(EXERCISE INPUTS)
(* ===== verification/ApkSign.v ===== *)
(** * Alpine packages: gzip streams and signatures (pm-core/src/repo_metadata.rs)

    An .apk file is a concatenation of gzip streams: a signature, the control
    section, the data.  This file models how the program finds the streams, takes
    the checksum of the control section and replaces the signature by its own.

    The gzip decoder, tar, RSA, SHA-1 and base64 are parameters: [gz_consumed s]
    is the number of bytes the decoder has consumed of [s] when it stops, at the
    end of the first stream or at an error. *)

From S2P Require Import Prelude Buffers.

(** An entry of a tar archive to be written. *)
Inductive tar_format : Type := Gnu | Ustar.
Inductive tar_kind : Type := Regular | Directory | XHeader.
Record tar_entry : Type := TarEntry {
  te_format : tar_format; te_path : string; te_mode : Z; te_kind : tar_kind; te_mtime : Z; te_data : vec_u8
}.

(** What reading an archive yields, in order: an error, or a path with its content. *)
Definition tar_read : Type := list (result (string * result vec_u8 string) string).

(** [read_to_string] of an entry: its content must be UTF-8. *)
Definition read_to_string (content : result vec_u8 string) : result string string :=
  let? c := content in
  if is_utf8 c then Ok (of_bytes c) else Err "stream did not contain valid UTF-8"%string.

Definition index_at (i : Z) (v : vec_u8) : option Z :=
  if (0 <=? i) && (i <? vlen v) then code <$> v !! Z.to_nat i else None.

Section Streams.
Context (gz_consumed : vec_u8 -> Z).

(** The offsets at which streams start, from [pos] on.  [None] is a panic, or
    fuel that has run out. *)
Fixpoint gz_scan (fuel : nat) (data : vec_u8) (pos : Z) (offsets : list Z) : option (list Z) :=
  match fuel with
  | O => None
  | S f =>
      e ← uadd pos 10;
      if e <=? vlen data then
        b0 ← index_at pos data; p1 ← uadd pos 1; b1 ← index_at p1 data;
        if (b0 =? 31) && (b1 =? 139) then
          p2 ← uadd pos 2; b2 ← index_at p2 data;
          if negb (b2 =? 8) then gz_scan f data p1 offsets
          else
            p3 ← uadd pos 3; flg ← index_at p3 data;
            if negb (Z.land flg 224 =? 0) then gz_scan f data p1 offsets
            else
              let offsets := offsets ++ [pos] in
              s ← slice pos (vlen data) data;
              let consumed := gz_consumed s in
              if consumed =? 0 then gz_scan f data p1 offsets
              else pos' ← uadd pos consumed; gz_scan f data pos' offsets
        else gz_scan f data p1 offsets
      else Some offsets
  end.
(End EXERCISE INPUTS)
■ EXERCISE AIM: Among the lines above, count those containing the string "Definition"; please give the count alone.

■ EXERCISE RESPONSE: 3